A radiografia não mostra alterações na bronquite não complicada. Apenas no caso de inflamação bacteriana adicional ou as alterações descritas acima nos pulmões e no coração aparecem anormalidades na radiografia, tais como sinais de hipovolemia pulmonar ou insuficiência cardíaca. O exame do escarro (diagnóstico de escarro) permite selecionar o medicamento correto para o tratamento de uma possível infecção por bactérias ou fungos.

O teste de função pulmonar, ou seja, a medida do fluxo respiratório e do volume pulmonar total, fornece informações sobre a condição dos pulmões e do trato respiratório. Ele fornece informações sobre o estado funcional dos pulmões em bronquite crônica avançada e também serve como um exame de acompanhamento. Em casa, os pacientes podem usar o chamado medidor de vazão para medir o volume expiratório máximo em um segundo, a chamada capacidade de um segundo, e assim controlar a condição atual de seus pulmões.

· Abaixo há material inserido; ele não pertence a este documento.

Lemma monthly_in_days (e : env) :
  exists k, 28 <= k <= 31 /\
    calculateExpiration e "monthly"
    = toISOString (Date_now e + k * msPerDay + offsetChange e k).
Proof.
  destruct (setMonth_next (LocalTZA e) (Date_now e)) as [k [Hk E]].
  exists k. split; [exact Hk|].
  unfold calculateExpiration. cbn [String.eqb Ascii.eqb Bool.eqb].
  cbv zeta. now rewrite E, days_later.
Qed.

Lemma annual_in_days (e : env) :
  exists k, 365 <= k <= 366 /\
    calculateExpiration e "annual"
    = toISOString (Date_now e + k * msPerDay + offsetChange e k).
Proof.
  destruct (setFullYear_later (LocalTZA e) (Date_now e) 1) as [early E].
  exists (yearsInDays 1 (getFullYear (LocalTZA e) (Date_now e)) early).
  split; [apply one_year_in_days|].
  unfold calculateExpiration. cbn [String.eqb Ascii.eqb Bool.eqb].
  cbv zeta. now rewrite E, days_later.
Qed.

Lemma lifetime_in_days (e : env) :
  exists k, 36524 <= k <= 36525 /\
    calculateExpiration e "lifetime"
    = toISOString (Date_now e + k * msPerDay + offsetChange e k).
Proof.
  destruct (setFullYear_later (LocalTZA e) (Date_now e) 100) as [early E].
  exists (yearsInDays 100 (getFullYear (LocalTZA e) (Date_now e)) early).
  split; [apply hundred_years_in_days|].
  unfold calculateExpiration. cbn [String.eqb Ascii.eqb Bool.eqb].
  cbv zeta. now rewrite E, days_later.
Qed.

(** Whatever the plan, the expiry is the local time of now 28 to 36525
    days later: a plan the [switch] does not know is a monthly one. *)
Lemma expiration_in_days (e : env) (pl : string) :
  exists days, 28 <= days <= 36525
    /\ calculateExpiration e pl
       = toISOString (Date_now e + days * msPerDay + offsetChange e days).
Proof.
  destruct (String.eqb pl "monthly") eqn:E1.
  { apply String.eqb_eq in E1 as ->.
    destruct (monthly_in_days e) as (k & H & E).
    exists k; split; [lia|exact E]. }
  destruct (String.eqb pl "annual") eqn:E2.
  { apply String.eqb_eq in E2 as ->.
    destruct (annual_in_days e) as (k & H & E).
    exists k; split; [lia|exact E]. }
  destruct (String.eqb pl "lifetime") eqn:E3.
  { apply String.eqb_eq in E3 as ->.
    destruct (lifetime_in_days e) as (k & H & E).
    exists k; split; [lia|exact E]. }
  destruct (setMonth_next (LocalTZA e) (Date_now e)) as [k [Hk E]].
  exists k. split; [lia|].
  unfold calculateExpiration. rewrite E1, E2, E3. cbv zeta.
  now rewrite E, days_later.
Qed.
(** * flannel remote client (remote/client.go): embedding and properties

    The development follows the three layers of the file:
    - [Path]: Go's [path.Clean] and [path.Join], which [mkurl] calls;
    - [Client]: [mkurl], [httpError], [httpGet], [httpPutPost] and the four
      operations of [RemoteManager], as functions in a small monad that
      threads the log of the effects on the network and on the response body;
    - [Executor]: [httpDo], its goroutine, its channel and the context, as
      a labelled transition system whose runs are the interleavings. *)

From Stdlib Require Import String Ascii List Bool Arith ZArith Lia.
Import ListNotations.

Open Scope list_scope.
Open Scope string_scope.

(** ** Go's [path] package: [Clean] and [Join] *)

Module Path.

(** A path under processing is the list of its bytes; [path[r:]] of the
    source is the list that remains to be read. *)
Definition bytes := list ascii.

Definition is_slash (c : ascii) : bool := Ascii.eqb c "/".
Definition is_dot (c : ascii) : bool := Ascii.eqb c ".".

(** [lazybuf]: the output buffer.  Only its contents [buf[0:w]] are
    observable; they are kept as a stack, the byte written last first, so
    that [out.w] is [length out], [out.append c] is [c :: out] and
    [out.w--] drops the head. *)
Definition lazybuf := list ascii.

(** [out.w--; for out.w > dotdot && out.index(out.w) != '/' { out.w-- }]:
    [out.index(out.w)] is the byte that the preceding [out.w--] dropped. *)
Fixpoint backtrack (out : lazybuf) (dotdot : nat) : lazybuf :=
  match out with
  | [] => []
  | c :: out' =>
      if (dotdot <? List.length out')%nat && negb (is_slash c)
      then backtrack out' dotdot
      else out'
  end.

(** [for ; r < n && path[r] != '/'; r++ { out.append(path[r]) }]: returns
    what is left to read and the buffer. *)
Fixpoint copy_elem (path : bytes) (out : lazybuf) : bytes * lazybuf :=
  match path with
  | [] => ([], out)
  | c :: rest => if is_slash c then (path, out) else copy_elem rest (c :: out)
  end.

(** [r+1 == n || path[r+1] == '/'], on what follows [path[r]]. *)
Definition ends_elem (rest : bytes) : bool :=
  match rest with
  | [] => true
  | c :: _ => is_slash c
  end.

(** The loop [for r < n { switch { ... } }] of [Clean].  Every iteration
    reads at least one byte, so [length path] iterations are enough; [fuel]
    bounds them. *)
Fixpoint clean_loop (fuel : nat) (rooted : bool) (path : bytes)
    (out : lazybuf) (dotdot : nat) : lazybuf :=
  match fuel with
  | 0 => out
  | S fuel' =>
      match path with
      | [] => out
      | c :: rest =>
          if is_slash c then
            (* empty path element *)
            clean_loop fuel' rooted rest out dotdot
          else if is_dot c && ends_elem rest then
            (* . element *)
            clean_loop fuel' rooted rest out dotdot
          else if is_dot c
                  && match rest with
                     | c1 :: rest2 => is_dot c1 && ends_elem rest2
                     | [] => false
                     end then
            (* .. element: remove to last / *)
            let rest2 := tl rest in
            if (dotdot <? List.length out)%nat then
              (* can backtrack *)
              clean_loop fuel' rooted rest2 (backtrack out dotdot) dotdot
            else if negb rooted then
              (* cannot backtrack, but not rooted, so append .. element *)
              let out1 := if (0 <? List.length out)%nat then "/"%char :: out else out in
              let out2 := "."%char :: "."%char :: out1 in
              clean_loop fuel' rooted rest2 out2 (List.length out2)
            else
              clean_loop fuel' rooted rest2 out dotdot
          else
            (* real path element: add slash if needed, copy element *)
            let out1 :=
              if (rooted && negb (List.length out =? 1)%nat)
                 || (negb rooted && negb (List.length out =? 0)%nat)
              then "/"%char :: out else out in
            let '(rest', out2) := copy_elem path out1 in
            clean_loop fuel' rooted rest' out2 dotdot
      end
  end.

(** [func Clean(path string) string] *)
Definition Clean (path : string) : string :=
  match list_ascii_of_string path with
  | [] => "."
  | (c :: rest) as p =>
      let rooted := is_slash c in
      let n := List.length p in
      let out :=
        if rooted then clean_loop n true rest ["/"%char] 1
        else clean_loop n false p [] 0 in
      (* Turn empty string into "." *)
      if (List.length out =? 0)%nat then "." else string_of_list_ascii (rev out)
  end.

A bronquite crónica só está presente se os sintomas clássicos, como a tosse e a expectoração, tiverem ocorrido pelo menos três meses por ano durante um período de dois anos consecutivos. O diagnóstico "bronquite crônica" é, em princípio, um diagnóstico de exclusão. Em primeiro lugar, todas as outras doenças possíveis devem ser excluídas, pois não há sintomas claros e outras doenças podem ser ocultadas por trás das queixas clássicas, mas relativamente inespecíficas.